Careers: A 47-year-old woman credits a gradual spiritual awakening for her decision to join a religious order after a 20-year military career.

July 22, 2001|LORI BURLING | ASSOCIATED PRESS

LOUISVILLE, Ky. — Mary Perrot suffered through boot camp on South Carolina's Parris Island. She learned to shoot straight enough to earn the rank of Marine gunnery sergeant. She served six months in Operation Desert Storm.

Now, after 20 years in the military, she is signing up for a different tour of duty: The 47-year-old woman is studying to become a nun.

"There's an element of commitment and dedication in both the sisterhood and the military," said Perrot, who lives with three sisters of the Roman Catholic Ursuline order. "I'm still working with a group of people for a common purpose. There's also a sense of discipline in both worlds."

Perrot has been stationed all over the United States, and in Japan and Saudi Arabia. She worked briefly as a substance-abuse counselor for military men and women, then served mainly in finance and accounting jobs. In her six months in Desert Storm, she worked as a payroll agent for civilians and the Navy.

She enjoyed her work and the financial security of being a Marine.

"I wanted to travel, so I joined the military," said Perrot, whose athletic build and firm handshake remain even though she has left the corps. "My spiritual journey didn't begin until a few years ago."

Raised Catholic, she had several times experienced what she called "mini-callings" to religious work.

"Religion had always caught my attention," she said. "But I always dismissed it, especially early in my military career. I kept saying, 'No way is that a life for me.' "

It wasn't until 1996 that she began to seriously consider becoming a nun.

She was stationed at Camp Lejeune in Jacksonville, N.C., where she expected to stay until she retired, but was then transferred to Okinawa. She was pained by the idea of being so far away from her 10 brothers and three sisters, and interpreted the feeling as a signal from God that she should return to Louisville to be near her siblings and serve her community.

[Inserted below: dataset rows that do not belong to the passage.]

(* ===== verification/Pb3.v ===== *)
(** * The codec of MAM

    [mam/pb3/pb3.c], and what is serialized with it in [mam/sponge/spongos_types.c] and
    [mam/prng/prng.h].  A buffer is a view that every operation advances; what is written is in
    the memory of the view that is returned.  What a decoder does not write when it fails is
    [None].

    The operations come in pairs, [wrap] and [unwrap]: the class [Codec] states that what is
    wrapped is unwrapped as the same value, in the same state and at the same place of the
    buffer, whatever follows; the class [ExactCodec] that nothing else is accepted.  Messages
    are sequences of such operations, and inherit both. *)
From S2P Require Import Prelude Errors Trits Troika Ftroika MamTrits MamSponge.

(** ** Primitive types *)
Definition pb3_trits_take (buffer : trits_t) (n : nat) : trits_t * trits_t := trits_advance buffer n.

Definition pb3_sizeof_tryte : nat := NUMBER_OF_TRITS_IN_A_TRYTE.

Definition pb3_encode_tryte (tryte : Z) (buffer : trits_t) : trits_t :=
  let '(part, buffer) := pb3_trits_take buffer NUMBER_OF_TRITS_IN_A_TRYTE in
  with_p buffer (trits_put3 part tryte).

Definition pb3_decode_tryte (buffer : trits_t) : retcode_t * option Z * trits_t :=
  if (trits_size buffer <? pb3_sizeof_tryte)%nat then (RC_MAM_PB3_EOF, None, buffer) else
  let '(part, buffer) := pb3_trits_take buffer NUMBER_OF_TRITS_IN_A_TRYTE in
  (RC_OK, Some (trits_get3 part), buffer).

Definition pb3_sizeof_trint : nat := 9.

Definition pb3_encode_trint (trint : Z) (buffer : trits_t) : trits_t :=
  let '(part, buffer) := pb3_trits_take buffer 9 in
  with_p buffer (trits_put9 part trint).

Definition pb3_decode_trint (buffer : trits_t) : retcode_t * option Z * trits_t :=
  if (trits_size buffer <? pb3_sizeof_trint)%nat then (RC_MAM_PB3_EOF, None, buffer) else
  let '(part, buffer) := pb3_trits_take buffer 9 in
  (RC_OK, Some (trits_get9 part), buffer).

Definition pb3_sizeof_longtrint : nat := 18.

Definition pb3_encode_longtrint (trint : Z) (buffer : trits_t) : trits_t :=
  let '(part, buffer) := pb3_trits_take buffer 18 in
  with_p buffer (trits_put18 part trint).

Definition pb3_decode_longtrint (buffer : trits_t) : retcode_t * option Z * trits_t :=
  if (trits_size buffer <? pb3_sizeof_longtrint)%nat then (RC_MAM_PB3_EOF, None, buffer) else
  let '(part, buffer) := pb3_trits_take buffer 18 in
  (RC_OK, Some (trits_get18 part), buffer).

Definition pb3_sizeof_size_t (n : Z) : nat := trits_sizeof_size_t n.
Definition pb3_encode_size_t (size : Z) (buffer : trits_t) : trits_t := trits_encode_size_t size buffer.
Definition pb3_decode_size_t (buffer : trits_t) : retcode_t * option Z * trits_t := trits_decode_size_t buffer.
(** *** Leaves *)
Lemma gen_sk_ok k i : mss_keys_ok k -> 0 <= i < skn_bound ->
  length (mss_gen_sk k i) = MAM_WOTS_PRIVATE_KEY_SIZE /\ trits_ok (mss_gen_sk k i).
Proof.
  intros [_ [Hl Ht] Hv Hn] Hi. destruct (puts18 i ltac:(unfold skn_bound in Hi; lia)) as (ts & Hts & Hto & _ & Hput).
  pose proof (mam_prng_gen5_trits MAM_WOTS_PRIVATE_KEY_SIZE (prng k) MAM_PRNG_DST_WOTS_KEY
    [nonce1 k; nonce2 k; nonce3 k; nonce4 k; view [] ts []] Hl Ht ltac:(unfold MAM_PRNG_DST_WOTS_KEY; lia)) as H.
  rewrite !Forall_cons_iff in Hv, Hn. destruct Hv as (V1 & V2 & V3 & V4 & _), Hn as (T1 & T2 & T3 & T4 & _).
  destruct H as (os & Hlo & Hoo & Hos).
  { rewrite !Forall_cons_iff. split_and!; try assumption; [apply view_valid|constructor]. }
  { rewrite !Forall_cons_iff, get_view. split_and!; try assumption. constructor. }
  assert (mss_gen_sk k i = os) as ->; [|by split].
  unfold mss_gen_sk, mam_wots_reset. cbv zeta. cbn [snd].
  assert (with_p (memory MAM_MSS_SKN_SIZE) (trits_put18 (memory MAM_MSS_SKN_SIZE) i) = view [] ts []) as ->.
  { rewrite memory_view. rewrite <- (app_nil_r (replicate MAM_MSS_SKN_SIZE 0)) at 2. rewrite Hput by apply length_replicate.
    rewrite app_nil_r. apply (with_view [] (replicate MAM_MSS_SKN_SIZE 0) [] ts []).
    rewrite length_replicate. exact Hts. }
  unfold mam_wots_gen_sk5. rewrite from_rep_view by apply length_replicate.
  rewrite Hos by apply length_replicate. cbn [snd app]. apply app_nil_r.
Qed.

Lemma leaf_ok k i : mss_keys_ok k -> 0 <= i < skn_bound ->
  length (mss_leaf k i) = MAM_MSS_MT_HASH_SIZE /\ trits_ok (mss_leaf k i).
Proof.
  intros Hk Hi. destruct (gen_sk_ok k i Hk Hi) as [Hl Ht]. unfold mss_leaf, public_key_of.
  split; [rewrite length_digest; exact eq_refl|]. apply digest_ok. destruct (parts_of_spec _ Hl Ht) as (_ & Hp & _).
  apply Forall_concat, List.Forall_map. eapply List.Forall_impl; [|exact Hp]. intros part [? ?]. by apply chain_ok.
Qed.

Lemma gen_leaf_view k i p ys q : mss_keys_ok k -> 0 <= i < skn_bound -> length ys = MAM_MSS_MT_HASH_SIZE ->
  mss_mt_gen_leaf k i (view p ys q) = p ++ mss_leaf k i ++ q.
Proof.
  intros Hk Hi Hy. destruct (gen_sk_ok k i Hk Hi) as [Hl Ht]. unfold mss_mt_gen_leaf.
  rewrite wots_gen_pk_spec; [|apply length_replicate|apply length_replicate|exact Hl|exact Ht|apply view_valid|
    rewrite size_view; exact Hy].
  unfold public_key_of. cbn [snd]. rewrite put_view; [exact eq_refl|].
  rewrite length_digest. symmetry. exact Hy.
Qed.

(** *** Nodes *)
Lemma node_ok k h : mss_keys_ok k -> forall i, 0 <= i -> i * 2 ^ Z.of_nat h + 2 ^ Z.of_nat h <= skn_bound ->
  length (mss_node k h i) = MAM_MSS_MT_HASH_SIZE /\ trits_ok (mss_node k h i).
Proof.
  intros Hk. induction h as [|h IH]; intros i Hi Hb; cbn [mss_node].
  - apply leaf_ok; [done|]. change (2 ^ Z.of_nat 0) with 1 in Hb. lia.
  - rewrite Nat2Z.inj_succ, Z.pow_succ_r in Hb by lia. assert (0 < 2 ^ Z.of_nat h) by (apply Z.pow_pos_nonneg; lia).
    destruct (IH (2 * i)) as [_ T1]; [lia|nia|]. destruct (IH (2 * i + 1)) as [_ T2]; [lia|nia|].
    split; [rewrite length_digest; exact eq_refl|]. apply digest_ok. by apply Forall_app.
Qed.

(** ** The number of the key in a signature *)
Lemma bal_fits (ts : list Z) n : trits_ok ts -> (n <= length ts)%nat -> 2 * Z.abs (bal ts) < 3 ^ Z.of_nat n ->
  ts = take n ts ++ replicate (length ts - n) 0.
Proof.
  intros Ht Hn Hb. rewrite <- (take_drop n ts) at 1. f_equal.
  assert (trits_ok (take n ts)) as H1 by by apply Forall_take.
  assert (trits_ok (drop n ts)) as H2 by by apply Forall_drop.
  pose proof (bal_bound _ H1) as B1. rewrite length_take, Nat.min_l in B1 by done.
  rewrite <- (take_drop n ts), bal_app, length_take, Nat.min_l in Hb by done.
  apply bal_inj; [done|apply Forall_replicate; unfold is_trit; lia|by rewrite length_drop, length_replicate|].
  rewrite bal_replicate_0. assert (0 < 3 ^ Z.of_nat n) by (apply Z.pow_pos_nonneg; lia). nia.
Qed.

"I was ready to be with my family," she said.

She began reading about spirituality and attending religious retreats. When she returned to Jacksonville for her final stint as a Marine, Perrot began speaking with a sister from the Ursuline order. By Perrot's retirement in 1999, she was ready to enter religious life.

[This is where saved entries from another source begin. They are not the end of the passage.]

Lemma classic_path_view k mt s n : mss_keys_ok k -> built k 0 mt -> length (sponge s) = STATESIZE ->
  forall i p ys q, (n <= height k)%nat -> 0 <= i < 2 ^ Z.of_nat n -> length ys = (MAM_MSS_MT_HASH_SIZE * n)%nat ->
  auth_path_loop mt n i (view p ys q) =
  p ++ concat (map (fun h => mss_node k h (sibling (i / 2 ^ Z.of_nat (h - (height k - n))))) (seq (height k - n) n)) ++ q.
Proof.
  intros Hk [Hs Hb] _. induction n as [|n IH]; intros i p ys q Hn Hi Hy.
  - cbn [auth_path_loop seq map concat]. rewrite Nat.mul_0_r in Hy. destruct ys; [|discriminate]. apply mem_view.
  - cbn [auth_path_loop seq map concat]. rewrite Nat.sub_diag. change (2 ^ Z.of_nat 0) with 1. rewrite Z.div_1_r.
    pose proof (pow2_S n) as E2. rewrite <- (take_drop MAM_MSS_MT_HASH_SIZE ys).
    assert (length (take MAM_MSS_MT_HASH_SIZE ys) = MAM_MSS_MT_HASH_SIZE) as L1 by (rewrite length_take; lia).
    assert (length (drop MAM_MSS_MT_HASH_SIZE ys) = (MAM_MSS_MT_HASH_SIZE * n)%nat) as L2 by (rewrite length_drop; lia).
    set (y1 := take _ ys) in *. set (y2 := drop _ ys) in *.
    assert ((if 0 =? i mod 2 then i + 1 else i - 1) = sibling i) as -> by (unfold sibling; by rewrite Z.eqb_sym).
    assert (0 <= sibling i < 2 ^ Z.of_nat (S n)) as Hsib
      by (destruct (sibling_pair i ltac:(lia)) as [(_ & -> & ?)|(_ & -> & ?)]; lia).
    destruct (node_view k (S n) (sibling i) mt Hs Hn Hsib) as (h & E & Lh & ->).
    rewrite (Hb (S n) (sibling i)) in E by lia.
    rewrite (take_view p y1) by exact L1. rewrite copy_view by congruence.
    assert (with_p (view p (y1 ++ y2) q) (p ++ h ++ y2 ++ q) = view p (h ++ y2) q) as ->.
    { rewrite (app_assoc h). apply with_view. rewrite !length_app. congruence. }
    rewrite (drop_view p h) by exact Lh. rewrite IH; [|lia|split; [apply Z.div_pos; lia|apply Z.div_lt_upper_bound; lia]|done].
    rewrite <- E, <- !app_assoc. do 2 f_equal.
    replace (S (height k - S n)) with (height k - n)%nat by lia. f_equal. f_equal.
    apply List.map_ext_in. intros j Hj%in_seq. do 2 f_equal.
    replace (j - (height k - S n))%nat with (S (j - (height k - n))) by lia.
    rewrite pow2_S, Z.div_div; [done|lia|apply pow2_pos].
Qed.

#[export] Instance classic_paths : MssPaths mam_mss_t generated.
Proof.
  split.
  - intros mss [Hk Hr _ _]. by split.
  - intros mss [_ _ _ Hr]. exact Hr.
  - intros mss p ys q [Hk Hr Hb _] Hs Hy. cbn [keys Mss.mam_mss_auth_path classic_tree]. unfold mam_mss_auth_path.
    unfold MAM_MSS_MAX_SKN in Hs. cbn [keys classic_tree] in Hs.
    rewrite (classic_path_view (common mss) (mt mss) zero_spongos _ Hk Hb); [|apply length_replicate|lia|lia|exact Hy].
    rewrite Nat.sub_diag. unfold auth_path_of. do 3 f_equal. apply List.map_ext. intros h. by rewrite Nat.sub_0_r.
  - intros mss [Hk Hr Hb Hroot]. cbn [keys Mss.mam_mss_next classic_tree]. unfold mam_mss_next.
    rewrite remaining_sks_spec by done. destruct (Z.leb_spec (skn (common mss)) (MAM_MSS_MAX_SKN (height (common mss)))) as [Hle|Hgt].
    + destruct (Z.eqb_spec (MAM_MSS_MAX_SKN (height (common mss)) + 1 - skn (common mss)) 0); [lia|]. cbn [fst snd].
      split; [|done]. assert (same_seed (common mss) (with_skn (common mss) (skn (common mss) + 1))) as Hseed by done.
      split; cbn [common mt with_skn skn height root].
      * exact (keys_ok_seed _ _ Hseed Hk).
      * lia.
      * exact (built_seed _ _ _ _ Hseed Hb).
      * by rewrite <- (node_seed _ _ _ Hseed).
    + destruct (Z.eqb_spec (MAM_MSS_MAX_SKN (height (common mss)) + 1 - skn (common mss)) 0); [|lia]. by split.
Qed.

"Mary was an unusual case when she came to us because of her military career and because of her age," said Sister Margaret Ann Hagan, who joined the order when she was 17. "I think a lot of people struggle with the question of, 'Is this what I'm supposed to do?' "

Jo Warwick, also of Jacksonville, was a close friend to Perrot while she was contemplating joining the order.

Warwick said in the Marines, Perrot was known as a prankster with a dry sense of humor. Perrot also loves to shoot pool, a pastime she learned at her brother's pool hall while she was growing up. Warwick expects Perrot to bring that sense of fun to her new vocation.

"She hasn't lost her sense of humor," Warwick said.

Perrot began her two-year novice period in January 2000. She said she was not troubled by the vow of celibacy, since she had no serious romantic relationship when she left the military.

Perrot began her study program on July 15 at St. Ann's Convent near Cincinnati. The training will allow her to deepen her relationship with Jesus Christ and to study the Ursuline congregation, Hagan said.

The Ursuline Sisters teach, work in diocesan offices, serve as hospital chaplains and minister to the poor in rural areas in the United States and other countries.

"I was at her house and she was relaxing on the couch," Hagan recalled, "and I said 'You certainly look at home,' and she said, 'I am.' "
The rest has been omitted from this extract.